La fattoria Marecoccola prima della demolizione
Nell’ambito della continua attività di contrasto all’abusivismo edilizio – priorità dichiarata della Procura della Repubblica – è stata eseguita la demolizione di un complesso immobiliare abusivo situato a Sorrento, in via Malacoccola n.10. La struttura, denominata “fattoria Marecoccola Sorrento”, era adibita a uso residenziale e ricettivo, sorgendo nelle immediate vicinanze dell’oasi del WWF.
Le opere abbattute includevano quattro fabbricati abusivi, di cui alcuni sviluppati su tre livelli, utilizzati come depositi, sale ristorazione, cucine, servizi igienici e unità residenziali. Presenti anche una scalinata esterna, una pergola in pali di castagno e un’area coperta attrezzata con tavoli, sedie e forno.
Tra i manufatti demoliti figurava inoltre una piscina a sfioro di 12,10 x 5,60 metri, con profondità variabile tra 1,30 e 2,20 metri, circondata da pavimentazione in pietra arenaria e completata da un locale tecnico. È stata rimossa anche una strada carrabile che attraversava il terreno, realizzata in calcestruzzo, conglomerato bituminoso e pietra locale, nonché un’area parcheggio in brecciolino.
L’area su cui insistevano gli abusi è soggetta a molteplici tutele: zona sismica, vincolo paesaggistico-ambientale (D.Lgs. 42/2004), vincolo idrogeologico (R.D. 3267/1923 e L.R. 11/1996), zona omogenea F2 del P.U.C. (Parchi Territoriali), zona 8 del P.U.T. e il sito di interesse comunitario “Costiera Amalfitana tra Nerano e Positano” (S.I.C. IT80300006).
Secondo quanto sottolineato dall’autorità giudiziaria, l’esecuzione delle demolizioni rappresenta uno strumento insostituibile per la tutela del territorio: in chiave repressiva, ripristina le condizioni ambientali violate; in chiave preventiva, esercita un’efficace azione dissuasiva verso futuri illeciti.
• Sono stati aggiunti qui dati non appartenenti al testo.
(** The cache can be written the first time and not after: the sync stops
    at the second source. *)
Lemma job_full_sync_abort_witness :
  let h := mkHost env_remote ["home"; "ubuntu"] gmtime gmtime
             (fun _ p => if bool_decide (p = cache_path "system_info")
                         then WriteOk else OpenFails (OSError "ENOSPC"))
             (fun _ _ => false) (fun _ _ => [])
             (fun _ _ _ => http_ok) (fun _ _ => http_ok)
             (fun _ => None) "Linux" "oracle-vm"
             (fun _ => Raise FileNotFoundError) in
  let out := job_full_sync h (boot noon ∅) in
  fst out = Raise (OSError "ENOSPC")
  /\ texts (new_events (boot noon ∅) (snd out)) = ["Starting full sync..."]
  /\ opened (new_events (boot noon ∅) (snd out))
     = [cache_path "system_info"; cache_path "local_files"].
Proof.
  cbn zeta. split; [vm_compute; reflexivity|].
  match goal with
  | |- context [job_full_sync ?h ?w] =>
      destruct (job_full_sync_order_and_abort h w) as (X & _)
  end.
  split; [rewrite X|]; vm_compute; reflexivity.
Defined.

Lemma job_quick_sync_run (h : host) (w : world) :
  exists d w1,
    collect_system_info h w = (Ok d, w1)
    /\ w_trace w1 = w_trace w
    /\ job_quick_sync h w = push_context h "system_info" d w1.
Proof.
  destruct (collect_system_info_world h w) as (d & w1 & E & T & _).
  exists d, w1. split; [exact E|]. split; [exact T|].
  unfold job_quick_sync. run_M. now rewrite E.
Qed.

Lemma job_quick_sync_events (h : host) (w : world) :
  exists evs,
    w_trace (snd (job_quick_sync h w)) = (w_trace w ++ evs)%list
    /\ opened evs = [cache_path "system_info"]
    /\ texts evs = []
    /\ (List.length (posts evs) <= 1)%nat
    /\ gets evs = []
    /\ List.filter is_sleep evs = []
    /\ (remote_enabled h = false -> posts evs = []).
Proof.
  destruct (job_quick_sync_run h w) as (d & w1 & _ & T & ->).
  rewrite <- T. apply push_context_events.
Qed.

(** X12.  [job_quick_sync] is one push of the system record: it opens the
    cache file of system_info and no other, issues at most one POST (none
    when remote delivery is off) and no GET, logs none of the fixed lines,
    and fails only as that push fails. *)
Theorem job_quick_sync_is_one_push (h : host) (w : world) :
  let evs := new_events w (snd (job_quick_sync h w)) in
  opened evs = [cache_path "system_info"]
  /\ (List.length (posts evs) <= 1)%nat
  /\ gets evs = []
  /\ texts evs = []
  /\ (remote_enabled h = false -> posts evs = [])
  /\ exists d w1,
       collect_system_info h w = (Ok d, w1)
       /\ job_quick_sync h w = push_context h "system_info" d w1.
Proof.
  cbn zeta.
  destruct (job_quick_sync_events h w) as (evs & T & O & X & P & G & _ & N).
  rewrite (new_events_app _ _ _ T).
  destruct (job_quick_sync_run h w) as (d & w1 & E & _ & R).
  repeat split; auto. now exists d, w1.
Qed.

(** *** What a whole run adds to the trace *)

Lemma adds_ret {A} (P : event -> bool) (a : A) : adds P (ret a).
Proof. intros w. exists []. now rewrite app_nil_r. Qed.

Lemma adds_bind {A B} (P : event -> bool) (m : M A) (k : A -> M B) :
  adds P m -> (forall a, adds P (k a)) -> adds P (bind m k).
Proof.
  intros Hm Hk w. unfold bind.
  destruct (Hm w) as (e1 & T1 & P1).
  destruct (m w) as [[a|x] w1]; cbn [snd] in *.
  - destruct (Hk a w1) as (e2 & T2 & P2).
    exists (e1 ++ e2)%list. rewrite T2, T1, <- app_assoc.
    split; [reflexivity|]. now rewrite forallb_app, P1, P2.
  - now exists e1.
Qed.

Lemma adds_silent {A} (P : event -> bool) (m : M A) :
  (forall w, w_trace (snd (m w)) = w_trace w) -> adds P m.
Proof. intros H w. exists []. now rewrite app_nil_r, H. Qed.

Lemma adds_emit (P : event -> bool) (ev : event) :
  P ev = true -> adds P (emit ev).
Proof. intros H w. exists [ev]. cbn. now rewrite H. Qed.

Lemma offline_events (h : host) (evs : list event) :
  posts evs = [] -> gets evs = [] -> forallb (allowed_offline h) evs = true.
Proof.
  unfold posts, gets.
  induction evs as [|ev evs IH]; cbn; [reflexivity|].
  destruct ev; cbn; try discriminate; auto.
Qed.

Lemma adds_call_job (h : host) (f : job_fun) :
  remote_enabled h = false -> adds (allowed_offline h) (call_job h f).
Proof.
  intros Hoff. destruct f; unfold call_job, mbind, M_bind.
  - apply adds_bind; [|intros; apply adds_ret].
    intros w. destruct (job_quick_sync_events h w) as (evs & T & _ & _ & _ & G & _ & N).
    exists evs. split; [exact T|]. apply offline_events; auto.
  - apply adds_bind; [|intros; apply adds_ret].
    intros w. destruct (job_full_sync_events h w) as (evs & T & _ & _ & _ & _ & G & _ & N).
    exists evs. split; [exact T|]. apply offline_events; auto.
  - apply adds_bind; [|intros; apply adds_ret].
    intros w. destruct (check_server_total h w) as (b & m & -> & _).
    eexists. split; [reflexivity|]. cbn. now rewrite String.eqb_refl.
Qed.

Lemma adds_run_job (h : host) (j : job) :
  remote_enabled h = false -> adds (allowed_offline h) (_run_job h j).
Proof.
  intros Hoff. unfold _run_job, mbind, M_bind, mret, M_ret.
  apply adds_bind; [now apply adds_call_job|]. intros r.
  apply adds_bind; [now apply adds_silent|]. intros now.
  apply adds_bind; [now apply adds_silent|]. intros js.
  apply adds_bind; [now apply adds_silent|]. intros _.
  destruct (is_cancel r); [|apply adds_ret].
  apply adds_bind; [now apply adds_silent|]. intros js'. now apply adds_silent.
Qed.

Lemma adds_for_each {A} (P : event -> bool) (f : A -> M unit) (l : list A) :
  (forall x, adds P (f x)) -> adds P (for_each f l).
Proof.
  intros Hf. induction l as [|x l IH]; cbn [for_each].
  - apply adds_ret.
  - apply adds_bind; [apply Hf|]. intros _. exact IH.
Qed.

Lemma adds_main_loop (h : host) (ticks : nat) :
  remote_enabled h = false -> adds (allowed_offline h) (main_loop h ticks).
Proof.
  intros Hoff. induction ticks as [|n IH]; cbn [main_loop].
  - apply adds_ret.
  - unfold mbind, M_bind. apply adds_bind.
    + unfold run_pending, mbind, M_bind.
      apply adds_bind; [now apply adds_silent|]. intros now.
      apply adds_bind; [now apply adds_silent|]. intros js.
      apply adds_for_each. intros j. now apply adds_run_job.
    + intros _. apply adds_bind; [|intros _; exact IH].
      unfold sleep, mbind, M_bind.
      apply adds_bind; [now apply adds_emit|]. intros _. now apply adds_silent.
Qed.

Lemma no_network_offline (h : host) (evs : list event) :
  List.filter is_network evs = [] -> forallb (allowed_offline h) evs = true.
Proof.
  induction evs as [|ev evs IH]; cbn; [reflexivity|].
  destruct ev; cbn; try discriminate; auto.
Qed.

Lemma adds_main_startup (h : host) :
  remote_enabled h = false -> adds (allowed_offline h) (main_startup h).
Proof.
  intros Hoff w.
  destruct (main_startup_trace h w) as (m & evs & T & _ & _ & N).
  eexists. split; [exact T|].
  assert (Hpre : forallb (allowed_offline h) (preamble h) = true).
  { unfold preamble. rewrite forallb_app.
    destruct (negb (truthy (CLIENT_ID h))); reflexivity. }
  rewrite forallb_app, Hpre. cbn [app forallb allowed_offline sync_start andb].
  rewrite String.eqb_refl. cbn [Z.eqb Pos.eqb andb].
  apply no_network_offline, N, Hoff.
Qed.

(** X13.  With privacy mode on, or without a client identity, a run of
    [main] never issues a POST, however many turns its loop takes; its
    only network calls are the GETs of the health check, to the health
    endpoint with a timeout of 5 seconds. *)
Theorem main_offline_never_posts (h : host) (ticks : nat) (w : world) :
  PRIVACY_MODE h = true \/ CLIENT_ID h = "" ->
  let evs := new_events w (snd (main h ticks w)) in
  posts evs = []
  /\ Forall (fun ev => is_network ev = true -> ev = EvGet (health_url h) 5) evs.
Proof.
  intros Hoff. apply remote_enabled_false in Hoff. cbn zeta.
  assert (Hadds : adds (allowed_offline h) (main h ticks)).
  { unfold main, mbind, M_bind. apply adds_bind.
    - now apply adds_main_startup.
    - intros _. now apply adds_main_loop. }
  destruct (Hadds w) as (evs & T & Hall).
  rewrite (new_events_app _ _ _ T). clear T Hadds.
  split.
  - unfold posts. induction evs as [|ev evs IH]; cbn in *; [reflexivity|].
    apply andb_true_iff in Hall as [Hev Hall].
    destruct ev; cbn in *; try discriminate; auto.
  - rewrite forallb_forall in Hall. rewrite Forall_forall. intros ev Hev Hn.
    apply list_elem_of_In, Hall in Hev.
    destruct ev; cbn in *; try discriminate.
    apply andb_true_iff in Hev as [Hu Ht].
    apply String.eqb_eq in Hu. apply Z.eqb_eq in Ht. now subst.
Qed.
Nel caso specifico, si è data esecuzione a una sentenza di condanna risalente all’anno 2010.
Grazie alla costante attività di sensibilizzazione condotta dalla Procura, la demolizione è stata realizzata direttamente dal proprietario dei manufatti in regime di autodemolizione. In questo modo, non si sono resi necessari anticipi di spesa da parte del Comune di Sorrento né interventi della Cassa Depositi e Prestiti, confermando l’efficacia della collaborazione tra istituzioni e cittadini per la legalità ambientale.